Une mutation du comptable qui met à jour une affaire de détournement
 
Par une note de service N°004/SG/14 portant restructuration du personnel de la Confédération syndicale des travailleurs du Togo (Cstt), en date du 23 avril 2014 et signée du Secrétaire général Sébastien Ayikoué Têvi, il a été procédé à une mutation des employés. Et parmi les agents affectés par cette décision, ou plutôt le tout premier visé est « M. Agbodo Komi, précédemment Comptable au siège de la Cstt, muté au Centre médico-social de la Musa-Cstt en qualité de comptable ». C’est pratiquement le service de la comptabilité au complet qui a été seul concerné par cette note de service et est « provisoirement rattaché au Secrétariat général ».
 
Juste au lendemain de cette note, soit le 24 avril 2014, une correspondance adressée au sieur Agbodo lui demande de « bien vouloir remettre tous les chéquiers en [sa] possession au Secrétaire général dans les 48 heures ». En réponse à ce dernier courrier, le comptable affecté a relevé que « conformément aux principes comptables, un comptable ne quitte pas son poste sans que les organes de contrôle financier, en l’occurrence le commissariat aux comptes, n’ait été convoqué pour faire l’état des comptes » ; mais « force est de constater que cet organe n’a plus été convoqué depuis 2011 ». « Au regard de ce qui précède, je viens par la présente vous informer que je suis au regret de ne pouvoir répondre favorablement à votre demande de remise des chéquiers », a tenu à signifier Komi Agbodo, avant d’assurer son interlocuteur de sa disponibilité à « assurer toutes les transactions financières suivant les règles généralement admises en attendant la convocation des commissaires aux comptes ». Il est revenu plus tard dans un autre courrier daté du 30 avril sur ces observations sur les principes comptables, et a fait observer « qu’une remise de chéquier au Secrétaire général, ordonnateur des dépenses, n’est pas réglementaire ». Le quiproquo a continué, de même que les pressions sur le comptable jusqu’à ce que, de guerre lasse, il n’assigne le Secrétaire général de la Cstt devant le Tribunal du travail.

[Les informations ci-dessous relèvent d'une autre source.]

(* ===== verification/SourceFiles.v ===== *)
(** * The files source: [internal/source/files]

    The archive of files and directories, written here entry by entry, or by tar
    on a host; its extraction.  What the operating system says of the files is a
    snapshot ([Snapshot]); the patterns of doublestar are a parameter. *)
From S2P Require Import Prelude GoStrings GoTime GoPath GoHttp Core Config Specs Pack Spool FileSystem Db Shell Slug DestSftp Remote RemoteExec SourceDrivers.
Open Scope Z_scope.

Module Files.

(** ** What is archived *)

Inductive Kind := KDir | KSymlink | KSocket | KRegular | KOther.

(** An [os.FileInfo]: [fm_Dev] is what [deviceOf] tells, [fm_Hardlink] what
    [hardlinkKey] tells. *)
Record FileMeta := mkFileMeta {
  fm_Kind : Kind; fm_Size : Z; fm_Perm : Z; fm_ModTime : Time; fm_Uid : Z; fm_Gid : Z; fm_Dev : option Z; fm_Hardlink : option string
}.

Inductive Type_ := TDir | TReg | TSymlink | TLink | TOther.

(** An entry of a tar archive with its content. *)
Record Entry := mkEntry { en_Name : string; en_Type : Type_; en_Linkname : string; en_Data : string; en_Meta : FileMeta }.

(** What the operating system says, and that [os.ReadDir] orders by name. *)
Class Snapshot := {
  Lstat : string -> result FileMeta;
  Stat : string -> result FileMeta;
  EvalSymlinks : string -> result string;
  ReadDir : string -> result (list (string * result FileMeta));
  Readdirnames : string -> option error;
  Readlink : string -> result string;
  Open : string -> result Reader;
  FileInfoHeader : FileMeta -> option error
}.

(** [doublestar.Match] and [doublestar.ValidatePattern]. *)
Class Doublestar := { Match : string -> string -> bool; ValidatePattern : string -> bool }.

(** [archive/tar]: the bytes of an archive and what is read of them, each entry
    with the error its content ends with; what the [n]-th header that is written
    meets, [ctx.Err()] at the [n]-th file, and how the walk ends when its reader
    is closed early. *)
Class Tar := {
  tarBytes : list Entry -> string;
  readTar : Reader -> list (Entry * option error) * option error;
  tarFault : nat -> option error;
  walkCtx : nat -> option error;
  closedEarly : option error
}.

Record Walker := mkWalker { w_exclude : list string; w_follow : bool; w_oneFS : bool; w_strict : bool; w_baseDir : string }.

Record Walk := mkWalk {
  k_out : list Entry; k_seen : gset string; k_hardlinks : gmap string string; k_visited : gset string;
  k_files : Z; k_bytes : Z; k_skipped : Z; k_ticks : nat
}.

Definition startWalk : Walk := mkWalk [] ∅ ∅ ∅ 0 0 0 0.

Definition skip (k : Walk) : Walk :=
  mkWalk (k_out k) (k_seen k) (k_hardlinks k) (k_visited k) (k_files k) (k_bytes k) (k_skipped k + 1) (k_ticks k).
Definition see (rel : string) (k : Walk) : Walk :=
  mkWalk (k_out k) ({[ rel ]} ∪ k_seen k) (k_hardlinks k) (k_visited k) (k_files k) (k_bytes k) (k_skipped k) (k_ticks k).
Definition visit (dir : string) (k : Walk) : Walk :=
  mkWalk (k_out k) (k_seen k) (k_hardlinks k) ({[ dir ]} ∪ k_visited k) (k_files k) (k_bytes k) (k_skipped k) (k_ticks k).
Definition hardlink (key name : string) (k : Walk) : Walk :=
  mkWalk (k_out k) (k_seen k) (<[key := name]> (k_hardlinks k)) (k_visited k) (k_files k) (k_bytes k) (k_skipped k) (k_ticks k).
Definition tick (k : Walk) : Walk :=
  mkWalk (k_out k) (k_seen k) (k_hardlinks k) (k_visited k) (k_files k) (k_bytes k) (k_skipped k) (S (k_ticks k)).
Definition emit (e : Entry) (k : Walk) : Walk :=
  mkWalk (k_out k ++ [e]) (k_seen k) (k_hardlinks k) (k_visited k) (k_files k) (k_bytes k) (k_skipped k) (k_ticks k).
Definition count (bytes : Z) (k : Walk) : Walk :=
  mkWalk (k_out k) (k_seen k) (k_hardlinks k) (k_visited k) (k_files k + 1) (k_bytes k + bytes) (k_skipped k) (k_ticks k).

Definition within (base target : string) : bool :=
  match Rel base target with
  | Fail _ => false
  | Ok rel => negb (String.eqb rel "..") && negb (HasPrefix rel "../")
  end.

Fixpoint zeroBytes (n : nat) : string := match n with O => "" | S n => String (byte_of 0) (zeroBytes n) end.

(** Out of fuel: the directories are nested deeper than the walk was allowed. *)
Definition tooDeep : error := newError "directories nested too deeply".

Section walk.
  Context {snapshot : Snapshot} {doublestar : Doublestar} {tar : Tar} (w : Walker).

Definition excluded (name : string) (isDir : bool) : bool :=
  existsb (λ pattern,
      existsb (λ c, Match pattern (TrimSuffix c "/")) (name :: if isDir then [name +:+ "/"] else [])
      || (negb (ContainsByte pattern "/") && Match pattern (Base name)))
    (w_exclude w).

Definition entryName (base full : string) (k : Walk) : option string * Walk :=
  match Rel base full with
  | Fail _ => (None, k)
  | Ok rel =>
      if String.eqb rel "." || String.eqb rel "" then (None, k)
      else
        let rel := if HasPrefix rel "../" then Base full else rel in
        if bool_decide (rel ∈ k_seen k) then (None, k) else (Some rel, see rel k)
  end.

(** The header of an entry, and its content. *)
Definition put (full : string) (e : Entry) (k : Walk) : option error * Walk :=
  match FileInfoHeader (en_Meta e) with
  | Some err => (Some (wrapError ("header for " +:+ full) err), k)
  | None =>
      match tarFault (length (k_out k)) with
      | Some err => (Some (wrapError ("write header for " +:+ full) err), k)
      | None => (None, emit e k)
      end
  end.

Definition putCounted (full : string) (e : Entry) (k : Walk) : option error * Walk :=
  let '(err, k) := put full e k in (err, match err with Some _ => k | None => count 0 k end).

Definition writeHeader (name full : string) (ty : Type_) (info : FileMeta) (link : string) (k : Walk) : option error * Walk :=
  if String.eqb name "" || String.eqb name "/" then (None, k) else putCounted full (mkEntry name ty link "" info) k.

(** Fail, or leave it out. *)
Definition unreadable (what : string) (err : error) (k : Walk) : option error * Walk :=
  if w_strict w then (Some (wrapError what err), k) else (None, skip k).

Definition writeFile (name full : string) (info : FileMeta) (k : Walk) : option error * Walk :=
  match Open full with
  | Fail err => unreadable ("open " +:+ full) err k
  | Ok f =>
      let size := Z.to_nat (fm_Size info) in
      let data := stake size (rd_data f) in
      let '(e, k) := put full (mkEntry name TReg "" (data +:+ zeroBytes (size - String.length data)) info) k in
      match e with
      | Some err => (Some err, k)
      | None =>
          match rd_err f with
          | Some err => if (String.length data <? size)%nat then (Some (wrapError ("read " +:+ full) err), k) else (None, count (fm_Size info) k)
          | None => (None, count (fm_Size info) k)
          end
      end
  end.

(** A link that is followed: what it leads to, or the reason to leave it. *)
Definition followLink (full : string) (info : FileMeta) (k : Walk) : option FileMeta * (option error * Walk) :=
  match fm_Kind info with
  | KSymlink =>
      if negb (w_follow w) then (Some info, (None, k))
      else
        match Stat full with
        | Fail err => (None, unreadable ("resolve symlink " +:+ full) err k)
        | Ok target =>
            match EvalSymlinks full, fm_Kind target with
            | Ok resolved, KDir =>
                if bool_decide (resolved ∈ k_visited k) then (None, (None, skip k)) else (Some target, (None, visit resolved k))
            | _, _ => (Some target, (None, k))
            end
        end
  | _ => (Some info, (None, k))
  end.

L’affaire est actuellement pendante devant la justice.
 
Pressions incessantes sur le comptable
 
Un comptable qui, de gré, demande que sa gestion soit vérifiée par les commissaires aux comptes avant de quitter le poste ; et un employeur, ordonnateur des dépenses qui se braque, refuse cette vérification et lui fait des misères ? Il faut au prime abord avouer que des comptables aussi vertueux, il n’en existe presque plus. Le bon sens ne peut donc qu’être heurté par une telle réaction du Secrétaire général de la Cstt. Et de là à soupçonner une volonté de sa part de cacher des choses, le pas est vite franchi. Des propos du comptable confirment ces soupçons et l’existence des malversations financières.
 
A en croire ses propres révélations, M. Agbodo Komi est l’objet de harcèlement, de « pressions incessantes » de la part du Secrétaire général de la Cstt, Sébastien Ayikoué Têvi, « pour justifier des activités partiellement réalisées ou pas du tout réalisées » – le taux de réalisation effective des activités serait très faible voire insignifiant. Il a relevé, dans son courrier du 25 avril, avoir exigé la cessation des pressions sur sa personne lors d’une réunion tenue le 14 avril 2014, et parle de « dérives constatées depuis un temps dans la gestion du patrimoine de la Cstt », dérives si criardes qu’il ne saurait cautionner. « J’ai participé à l’atelier de lancement de lancement du programme WSM/DGD 2014-2016 qui a introduit une réglementation financière assez contraignante pour notre système de gestion qui ne respecte aucune procédure réglementaire. J’ai une nouvelle fois attiré votre attention sur cet état de choses et votre réaction a été de me sommer « de la boucler » à la première initiative en 2013. Vous n’avez pas manqué de me dire dans votre bureau : « Tu n’as rien à proposer, c’est ce que je te dis de faire que tu dois faire »…Vous n’avez pas manqué de me dire dans la matinée du 23 avril 2014 avant de me remettre la note de mutation : « si j’étais à ta place, j’allais démissionner » ».
 
De guerre lasse, outré par le harcèlement et les pressions du Secrétaire général de la Cstt, le comptable a dû saisir le 12 mai dernier par courrier les Secrétaires généraux des Fédérations professionnelles de la Cstt, avec copies aux syndicats de base, pour les tenir informés de la situation qui y prévaut. « Le service financier a constaté depuis, des problèmes de gestion des finances de la Cstt qu’il a dénoncés. Cette situation a provoqué une série de mutations dont celle de ma personne. Afin de faire une passation de service dans la transparence, j’ai demandé au Secrétaire général de la Cstt de convoquer les vérificateurs aux comptes pour procéder à un audit interne. Il a rejeté cette proposition », a-t-il écrit. Et de leur demander, « eu égard aux malversations financières constatées », de s’« approprier ce dossier pour que les textes de la Cstt soient respectés dans l’intérêt des militants et pour la sauvegarde du patrimoine de la Confédération », joignant à sa correspondance certaines pièces comptables et les courriers échangés avec le SG de la Cstt.
 
Détournement manifeste, faux et usage de faux…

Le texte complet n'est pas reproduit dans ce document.